Using the metaphor of a funnel , along with modern analytics and tracking software, allows us to think of the sales process as a precise thing: between Page One and Page Two we lose about 30% of our traffic, from Page Two to Page Three we lose another 40%, and then about 5% of the original folks from Page One tend to make a purchase. The Big Idea of a sales funnel is to make that final number, the final group of folks who make a purchase, as large as possible.

We can take this idea of a funnel and apply it to providing support to our customers as well, with an interesting twist; rather than the final count being our paying customers, we want to consider the final count as the folks who open a support request. In this way we flip the sales funnel on its head – rather than maximizing our final number, in support, we want to minimize this number.
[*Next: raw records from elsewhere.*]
(** * Punching-Music: jump detection, scale mapping and WAV streaming

  A shallow embedding of [purnching_music_program.ino].  The sketch has three
  classes: [AccelerometerManager] (the jump detector), [AudioManager] (the
  WAV streamer) and [JumpSoundSystem] (the control loop and the scale
  mapping).  Each class is a module below; member variables become a record
  that is passed explicitly, calls on the hardware become inputs (what the
  call returned) and trace events (that the call was made). *)

From Stdlib Require Import ZArith List Bool Lia QArith Qround String Sorted.
Import ListNotations.
Open Scope Z_scope.

(** ** Fixed-width integers of the target (32-bit ARM: [unsigned long],
     [uint32_t] and [size_t] are 32 bits wide, [int16_t] is 16) *)
Module MachineInt.

(** Conversion to [int16_t]: two's complement wrap-around. *)
Definition int16 (x : Z) : Z := (x + 32768) mod 65536 - 32768.

(** Conversion to [uint32_t] / [unsigned long] / [size_t]. *)
Definition uint32 (x : Z) : Z := x mod 4294967296.

(** [a - b] on two [unsigned long] values. *)
Definition sub32 (a b : Z) : Z := uint32 (a - b).

(** [z = abs(z)] on an [int16_t]: the absolute value is taken in [int] and
    stored back into 16 bits. *)
Definition abs16 (z : Z) : Z := int16 (Z.abs z).
(** [UpdateJiraKeysWithErrorFlags].  When the Error column is missing the
    code lengthens its local [headers] only: [append] returns a longer
    slice, which [headers] alone holds; [records[0]] keeps its length and
    is never assigned again (the data rows are, each by
    [records[i+1] = append(records[i+1], ...)] with an empty cell). *)
Definition UpdateJiraKeysWithErrorFlags
    (mapping : gmap string string) (errorFlags : gmap string bool)
  : M (option (error ClientError)) :=
  (log InfoUpdatingKeys ;;;
   let* file := getFile in
   match content file with
   | None => ret (Some ErrCSVOpen)
   | Some raw =>
       match csv_ReadAll raw with
       | None => ret (Some ErrCSVRead)
       | Some records =>
           if (length records <? 2)%nat then ret (Some ErrUpdateShort)
           else
             let headers := hd [] records in
             let '(idIndex, keyIndex, errorIndex) :=
               scanHeaders3 0 headers (-1, -1, -1) in
             if (idIndex =? -1) || (keyIndex =? -1)
             then ret (Some ErrUpdateColumns)
             else
               let '(errorIndex, rows) :=
                 if errorIndex =? -1 then
                   let headers' := headers ++ ["Error"%string] in
                   (Z.of_nat (length headers') - 1,
                    map (fun r => r ++ [EmptyString]) (tl records))
                 else (errorIndex, tl records) in
               match updateRecords idIndex keyIndex errorIndex
                       mapping errorFlags rows 0 with
               | None => crash
               | Some (rows', updated) =>
                   if writable file then
                     putFile (mkFile (Some (hd [] records :: rows')) true) ;;;
                     log (InfoKeysUpdated updated
                            (Z.of_nat (length records) - 1)) ;;;
                     ret None
                   else ret (Some ErrCSVCreate)
               end
       end
   end)%eff.

(** *** migration.go *)

Definition summaryOf (record : gmap string string) : string :=
  let summary := get record "Title" in
  let summary :=
    if String.eqb summary "" then "No Title"%string else summary in
  let pivotalId := get record "JIRA Issue ID" in
  "[" +:+ pivotalId +:+ "] " +:+ summary.

Definition labelsOf (record : gmap string string) : list string :=
  let labelsStr := get record "Labels" in
  if negb (String.eqb labelsStr "")
  then map TrimSpace (GoStrings.Split1 "," labelsStr)
  else [].

Definition issueTypeOf (record : gmap string string) : string :=
  match record !! "Type"%string with
  | Some recType =>
      if negb (String.eqb recType "") then
        let t := ToLower recType in
        if String.eqb t "bug" then "Bug"
        else if String.eqb t "feature" || String.eqb t "story" then "feature"
        else if String.eqb t "chore" then "chore"
        else if String.eqb t "epic" then "Epic"
        else if String.eqb t "release" then "release"
        else "Task"
      else "Task"
  | None => "Task"
  end%string.
Lemma short_item_string_defaults_witness :
  parse_item_string "Design"
  = Val (make_item "Design" "" (PInt 1) (PInt 0)).
Proof.
  exact (proj1 (short_item_string_defaults "Design" "" "3"
                  eq_refl eq_refl eq_refl)).
Defined.

Lemma extra_fields_are_ignored_witness :
  parse_item_string "Consulting,Jan 1-15,1,$1,500"
  = parse_item_string "Consulting,Jan 1-15,1,$1".
Proof.
  apply (extra_fields_are_ignored "Consulting,Jan 1-15,1,$1" "500").
  vm_compute. lia.
Defined.

Lemma prompt_items_reads_entries_witness :
  prompt_items
    (set_stdin [" "; "Work"; "Jan 2025"; "2"; "x"; ""; "PayPal"] empty_world)
  = (Val [make_item "Work" "Jan 2025" (PInt 1) (PInt 0)],
     set_stdin ["PayPal"] empty_world).
Proof.
  refine (eq_trans
            (prompt_items_reads_entries [" "]
               [{| e_service := "Work"; e_date := "Jan 2025";
                   e_quantity := "2"; e_rate := "x" |}]
               "" ["PayPal"] empty_world _ _ _ eq_refl) _).
  - repeat constructor.
  - discriminate.
  - repeat constructor.
  - vm_compute. reflexivity.
Defined.

Lemma interactive_input_record_witness :
  exists invoice,
    interactive_input answering_world = (Val invoice, empty_world)
    /\ getitem2 invoice "to" "name" = Val (PStr "Acme Corp")
    /\ getitem2 invoice "from" "name" = Val (PStr DEFAULTS.from_name).
Proof.
  eexists. split.
  - refine (interactive_input_record empty_world 0
              "Invoice for Work" "" "" "" "Acme Corp" "" "" "" ""
              [{| e_service := "Work"; e_date := "Jan 2025";
                  e_quantity := "2"; e_rate := "50" |}]
              [] eq_refl eq_refl _ _ eq_refl).
    + discriminate.
    + repeat constructor.
  - split; reflexivity.
Defined.

Lemma client_selection_witness :
  fst (prompt_client_selection (PDict example_clients)
         (set_stdin ["2"] empty_world))
  = Val (PDict [("name", PStr "Bob"); ("company", PStr "")]).
Proof.
  destruct (client_selection example_clients "2" [] empty_world)
    as (_ & Hindex & _).
  - discriminate.
  - repeat constructor; cbn; intuition discriminate.
  - repeat constructor; cbn; eauto.
  - refine (Hindex 2 "bob" _ eq_refl _ eq_refl). lia.
Defined.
It might look something like this:


Our goal, as folks who provide hospitality (and service!) for technology products, is to enable our customers to leave this funnel as early as possible. I am of the opinion that every customer who contacts support has already experienced two failures on our behalf: the product fails to fulfill some expectation that the customer has (it is just as much our job to set reasonable expectations as it is to make products easy to use), and then that problem is not easily solved with the tools we make freely available.

That means that for every customer who reaches the last step, Contacting Support, we’re already on our third strike. It’s our last chance to provide them a truly excellent experience.

If we start to co-opt the skills that our growth engineer brothers and sisters are becoming so good at, we can use those same skills to help our customers escape this funnel earlier and earlier: we do the job of hospitality the best when our customers never need us at all. This is the value of a good support funnel – it keeps us down to one strike, and that’s a win for everyone.